Start of Information supplied
(** * Worker pipeline of the event-driven task processor

    A shallow embedding of the worker side of the repository:

      - [shared/schemas.py]          the [TaskPayload] envelope and its defaults,
      - [worker/app/config.py]       [WorkerSettings] and its default values,
      - [worker/app/idempotency.py]  [_key], [is_duplicate], [mark_processed],
      - [worker/app/retry_handler.py] [handle_failure], [_republish_task],
                                     [_publish_to_dlq],
      - [worker/app/consumer.py]     the handlers, [TASK_HANDLERS] and
                                     [process_message],
      - [worker/app/worker.py]       [_declare_infrastructure].

    Python code that raises and mutates is written in a state-and-exception
    monad over a [World]: the Redis key space, a wall clock, the number of
    UUIDs drawn so far, and the chronological trace of every call made to
    the broker, to Redis, to [time.sleep], to the logger and to a handler.

    Modelling conventions.
      - pika, redis, time and logging are external libraries: a call to them
        is a primitive that records an event and returns; exceptions are
        modelled where the repository raises or catches them on purpose
        (json/pydantic rejection of a body, a handler that raises).
      - A message body is identified with what [json.loads] makes of it:
        either bytes the decoder rejects, or the decoded JSON value.
      - [RETRY_BASE_DELAY] is a Python float.  Durations are modelled as
        exact rationals, which is what [2.0 ** n] computes for the exponents
        of the documented schedule; float range errors are outside the model.
      - [handle_failure] mutates the envelope it is given; the model returns
        the mutated envelope instead. *)

From Stdlib Require Import ZArith QArith String List Lia.
From stdpp Require Import base option gmap strings pretty list.

Import ListNotations.
Local Open Scope string_scope.
Local Open Scope Z_scope.
Local Open Scope list_scope.

(** ** JSON values, as produced by [json.loads] *)

#[local] Set Warnings "-register-all".

Inductive json : Type :=
| JNull
| JBool (b : bool)
| JInt (z : Z)
| JFloat (q : Q)
| JStr (s : string)
| JArr (l : list json)
| JObj (o : gmap string json).

(** A delivered body: bytes that [json.loads] rejects, or the decoded value. *)
Inductive Body : Type :=
| Undecodable (raw : string)
| Decoded (j : json).

(** ** shared/schemas.py *)

Record TaskPayload : Type := mkTask {
  task_id     : string;
  task_type   : string;
  payload     : gmap string json;
  retry_count : Z;
  created_at  : string;
  max_retries : option Z
}.

Definition set_retry_count (t : TaskPayload) (n : Z) : TaskPayload :=
  {| task_id := task_id t; task_type := task_type t; payload := payload t;
     retry_count := n; created_at := created_at t;
     max_retries := max_retries t |}.

(** [task.model_dump_json()], seen through [json.loads]. *)
Definition model_dump (t : TaskPayload) : json :=
  JObj (<["task_id"     := JStr (task_id t)]>
       (<["task_type"   := JStr (task_type t)]>
       (<["payload"     := JObj (payload t)]>
       (<["retry_count" := JInt (retry_count t)]>
       (<["created_at"  := JStr (created_at t)]>
       (<["max_retries" := match max_retries t with
                           | Some m => JInt m
                           | None => JNull
                           end]> ∅)))))).

(** ** worker/app/config.py *)

Record WorkerSettings : Type := mkSettings {
  SERVICE_NAME      : string;
  LOG_LEVEL         : string;
  RABBITMQ_HOST     : string;
  RABBITMQ_PORT     : Z;
  RABBITMQ_USER     : string;
  RABBITMQ_PASSWORD : string;
  RABBITMQ_VHOST    : string;
  EXCHANGE_NAME     : string;
  EXCHANGE_TYPE     : string;
  ROUTING_KEY       : string;
  TASK_QUEUE        : string;
  DLQ_QUEUE         : string;
  DLQ_EXCHANGE      : string;
  REDIS_HOST        : string;
  REDIS_PORT        : Z;
  REDIS_DB          : Z;
  REDIS_TASK_TTL    : Z;
  MAX_RETRIES       : Z;
  RETRY_BASE_DELAY  : Q
}.

(** The class defaults of [WorkerSettings]. *)
Definition default_settings : WorkerSettings := {|
  SERVICE_NAME      := "worker";
  LOG_LEVEL         := "INFO";
  RABBITMQ_HOST     := "rabbitmq";
  RABBITMQ_PORT     := 5672;
  RABBITMQ_USER     := "guest";
  RABBITMQ_PASSWORD := "guest";
  RABBITMQ_VHOST    := "/";
  EXCHANGE_NAME     := "task_exchange";
  EXCHANGE_TYPE     := "direct";
  ROUTING_KEY       := "task.process";
  TASK_QUEUE        := "task_queue";
  DLQ_QUEUE         := "dead_letter_queue";
  DLQ_EXCHANGE      := "dlq_exchange";
  REDIS_HOST        := "redis";
  REDIS_PORT        := 6379;
  REDIS_DB          := 0;
  REDIS_TASK_TTL    := 86400;
  MAX_RETRIES       := 3;
  RETRY_BASE_DELAY  := 2
|}.

(** ** Exceptions, events and the world *)

Record Exn : Type := mkExn { exn_class : string; exn_msg : string }.

Inductive Level : Type := INFO | WARNING | ERROR.

(** [pika.BasicProperties] as the repository fills it. *)
Record BasicProperties : Type := mkProps {
  delivery_mode : Z;
  content_type  : string;
  message_id    : string
}.

Inductive Event : Type :=
| Log (lvl : Level) (msg : string) (status : string)
| RedisExists (key : string)
| RedisSetex (key : string) (ttl : Z) (value : string)
| Sleep (seconds : Q)
| Invoke (handler_name : string) (task : TaskPayload)
| Connect
| CloseConnection
| ExchangeDeclare (exchange : string) (exchange_type : string) (durable : bool)
| QueueDeclare (queue : string) (durable : bool)
    (x_dead_letter_exchange : option string)
| QueueBind (queue : string) (exchange : string) (routing_key : string)
| BasicPublish (exchange : string) (routing_key : string) (body : Body)
    (properties : BasicProperties)
| BasicAck (delivery_tag : Z)
| BasicNack (delivery_tag : Z) (requeue : bool).

Record World : Type := mkWorld {
  redis   : gmap string (string * Z);  (* key -> (value, ttl in seconds) *)
  clock   : Q;                         (* seconds *)
  entropy : nat;                       (* UUIDs drawn so far *)
  trace   : list Event                 (* oldest first *)
}.

(** ** The monad: state passing with Python exceptions *)

Inductive Result (A : Type) : Type :=
| Ok (a : A)
| Raise (e : Exn).
Arguments Ok {A} a.
Arguments Raise {A} e.

Definition M (A : Type) : Type := World -> Result A * World.

Definition ret {A} (a : A) : M A := fun w => (Ok a, w).

Definition bind {A B} (m : M A) (k : A -> M B) : M B :=
  fun w => match m w with
           | (Ok a, w') => k a w'
           | (Raise e, w') => (Raise e, w')
           end.

Definition raise {A} (e : Exn) : M A := fun w => (Raise e, w).

(** [try: body  except Exception as exc: handler exc] *)
Definition try_except {A} (body : M A) (handler : Exn -> M A) : M A :=
  fun w => match body w with
           | (Ok a, w') => (Ok a, w')
           | (Raise e, w') => handler e w'
           end.

(** [try: body  finally: cleanup], for a cleanup that does not raise. *)
Definition try_finally {A} (body : M A) (cleanup : M unit) : M A :=
  fun w => match body w with
           | (r, w') => (r, snd (cleanup w'))
           end.

Declare Scope py_scope.
Delimit Scope py_scope with py.
Notation "x <- c1 ;; c2" := (bind c1 (fun x => c2))
  (at level 100, c1 at next level, right associativity) : py_scope.
Notation "c1 ;;; c2" := (bind c1 (fun _ => c2))
  (at level 100, right associativity) : py_scope.
Local Open Scope py_scope.

Definition emit (e : Event) : M unit :=
  fun w => (Ok tt, {| redis := redis w; clock := clock w;
                      entropy := entropy w; trace := trace w ++ [e] |}).

Definition exec {A} (m : M A) (w : World) : World := snd (m w).
Definition outcome {A} (m : M A) (w : World) : Result A := fst (m w).

(** The events a computation adds to the trace of [w]. *)
Definition emitted {A} (m : M A) (w : World) : list Event :=
  drop (length (trace w)) (trace (exec m w)).

Definition log (lvl : Level) (msg status : string) : M unit :=
  emit (Log lvl msg status).

(** [time.sleep]: the wall clock moves on by the requested duration. *)
Definition sleep (seconds : Q) : M unit :=
  fun w => (Ok tt, {| redis := redis w; clock := (clock w + seconds)%Q;
                      entropy := entropy w;
                      trace := trace w ++ [Sleep seconds] |}).

(** [client.exists(key)] *)
Definition redis_exists (key : string) : M bool :=
  fun w => (Ok (bool_decide (is_Some (redis w !! key))),
            {| redis := redis w; clock := clock w; entropy := entropy w;
               trace := trace w ++ [RedisExists key] |}).

(** [client.setex(name, time, value)] *)
Definition redis_setex (name : string) (time : Z) (value : string) : M unit :=
  fun w => (Ok tt, {| redis := <[name := (value, time)]> (redis w);
                      clock := clock w; entropy := entropy w;
                      trace := trace w ++ [RedisSetex name time value] |}).

(** ** Handlers

    A handler receives the envelope, writes log records and either returns
    or raises: the interface [process(envelope) -> success | failure]. *)

Record HandlerRun : Type := mkRun {
  h_logs   : list (Level * string * string);
  h_raises : option Exn
}.

Definition Handler : Type := TaskPayload -> HandlerRun.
End of Information supplied
A complete answer lists each line of the data that holds the word "call".

    UUIDs drawn so far, and the chronological trace of every call made to
      - pika, redis, time and logging are external libraries: a call to them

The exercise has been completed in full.